◆ **Task goal**: Please find the lines in the following records that hold "rewrite", and copy them.

◆ **Data records**:
Lemma alloc_loop_spec m n collected : mem_ok m -> (0 < n)%nat ->
  exists m' ptr, alloc_loop collect 2 m n collected = Some (m', ptr) /\ alloc_result roots (negb collected) m m' ptr n.
Proof.
  intros Hm Hn. destruct (search_spec m n Hm Hn) as (l & r & Ef & Hal & Hr).
  cbn [alloc_loop]. rewrite Ef. cbn [mbind option_bind].
  set (l1 := take (gc_last_free_area m) (areas m) ++ l) in *. pose proof (with_areas_ok m l1 Hm Hal) as Hm1.
  destruct r as [[[ai e] nf]|].
  - destruct Hr as (m' & ptr & s & E & Hm' & Hp & Hall & Hl'). exists m', ptr. split; [exact E|]. split; [done|].
    split; [done|]. left. exists false, (areas m), ai, s. split; [|done]. split; [apply (mem_heap m Hm)|].
    exists (areas m). split; [apply alike_refl, heap_forall, (mem_heap m Hm)|done].
  - destruct collected; cbn [negb].
    + eexists _, 0. split; [done|]. split; [done|]. split; [done|]. right. exists l1.
      split; [split; [apply (mem_heap _ Hm1)|by exists l1]|]. split_and!; try done; [by eapply alike_no_room|].
      apply alike_refl, heap_forall, (mem_heap _ Hm1).
    + destruct (gc_collect_ok (with_areas m l1) state_roots stack_roots Hm1) as (mc & Ec & Hmc & Hc & Hld & _).
      unfold collect at 1. rewrite Ec. cbn [mbind option_bind].
      exact (alloc_after m l1 mc n Hal Hmc Hld Hn Hc).
Qed.
End loop.

(** ** Sizes *)

Definition blocks_for (n_bytes : Z) : nat := Z.to_nat ((n_bytes + BYTES_PER_BLOCK - 1) / BYTES_PER_BLOCK).

Lemma round_blocks x : Z.land x (Z.lnot (BYTES_PER_BLOCK - 1)) / BYTES_PER_BLOCK = x / BYTES_PER_BLOCK.
Proof.
  unfold BYTES_PER_BLOCK. change (16 - 1) with (Z.ones 4). rewrite <- Z.ldiff_land, Z.ldiff_ones_r by done.
  rewrite Z.shiftl_mul_pow2, Z.shiftr_div_pow2 by done. change (2 ^ 4) with 16. by rewrite Z.div_mul.
Qed.

Lemma blocks_for_pos n_bytes : 0 < n_bytes -> (0 < blocks_for n_bytes)%nat.
Proof.
  intros Hn. unfold blocks_for, BYTES_PER_BLOCK. pose proof (Z.div_le_lower_bound (n_bytes + 16 - 1) 16 1). lia.
Qed.

Section gc_alloc.
Context (state_roots stack_roots : list Z).

Lemma gc_alloc_ok m n_bytes : mem_ok m -> gc_lock_depth m <= 0 -> 0 < n_bytes -> n_bytes + BYTES_PER_BLOCK <= 2 ^ 32 ->
  exists m' ptr, gc_alloc m n_bytes state_roots stack_roots = Some (m', ptr) /\
    alloc_result (state_roots ++ stack_roots) (gc_auto_collect_enabled m) m m' ptr (blocks_for n_bytes).
Proof.
  intros Hm Hld Hn Hb. pose proof (blocks_for_pos n_bytes Hn) as Hp. unfold gc_alloc, gc_alloc_with.
  rewrite wrapu_small by (unfold BYTES_PER_BLOCK in *; lia). rewrite round_blocks.
  fold (blocks_for n_bytes). rewrite (proj2 (Z.eqb_neq _ 0)) by (unfold blocks_for in Hp; lia).
  assert ((gc_lock_depth m >? 0) = false) as -> by (rewrite Z.gtb_ltb; apply Z.ltb_ge; lia).
  destruct (negb (negb (gc_auto_collect_enabled m)) && (gc_alloc_amount m >=? gc_alloc_threshold m)) eqn:Et.
  - apply andb_prop in Et as [Et _]. rewrite negb_involutive in Et. rewrite Et.
    destruct (gc_collect_ok m state_roots stack_roots Hm) as (mc & -> & Hmc & Hc & Hlc & _). cbn [mbind option_bind].
    destruct (alloc_after state_roots stack_roots m (areas m) mc (blocks_for n_bytes)) as (m' & ptr & E & Hr); try done.
    { apply alike_refl, heap_forall, (mem_heap m Hm). }
    exists m', ptr. split; [|done]. by apply alloc_loop_more.
  - destruct (alloc_loop_spec state_roots stack_roots m (blocks_for n_bytes) (negb (gc_auto_collect_enabled m)) Hm Hp)
      as (m' & ptr & E & Hr). exists m', ptr. split; [done|]. by rewrite negb_involutive in Hr.
Qed.
End gc_alloc.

◆ **Result for this exercise**:
  cbn [alloc_loop]. rewrite Ef. cbn [mbind option_bind].
      unfold collect at 1. rewrite Ec. cbn [mbind option_bind].
  unfold BYTES_PER_BLOCK. change (16 - 1) with (Z.ones 4). rewrite <- Z.ldiff_land, Z.ldiff_ones_r by done.
  rewrite Z.shiftl_mul_pow2, Z.shiftr_div_pow2 by done. change (2 ^ 4) with 16. by rewrite Z.div_mul.
  rewrite wrapu_small by (unfold BYTES_PER_BLOCK in *; lia). rewrite round_blocks.
  fold (blocks_for n_bytes). rewrite (proj2 (Z.eqb_neq _ 0)) by (unfold blocks_for in Hp; lia).
  assert ((gc_lock_depth m >? 0) = false) as -> by (rewrite Z.gtb_ltb; apply Z.ltb_ge; lia).
  - apply andb_prop in Et as [Et _]. rewrite negb_involutive in Et. rewrite Et.
      as (m' & ptr & E & Hr). exists m', ptr. split; [done|]. by rewrite negb_involutive in Hr.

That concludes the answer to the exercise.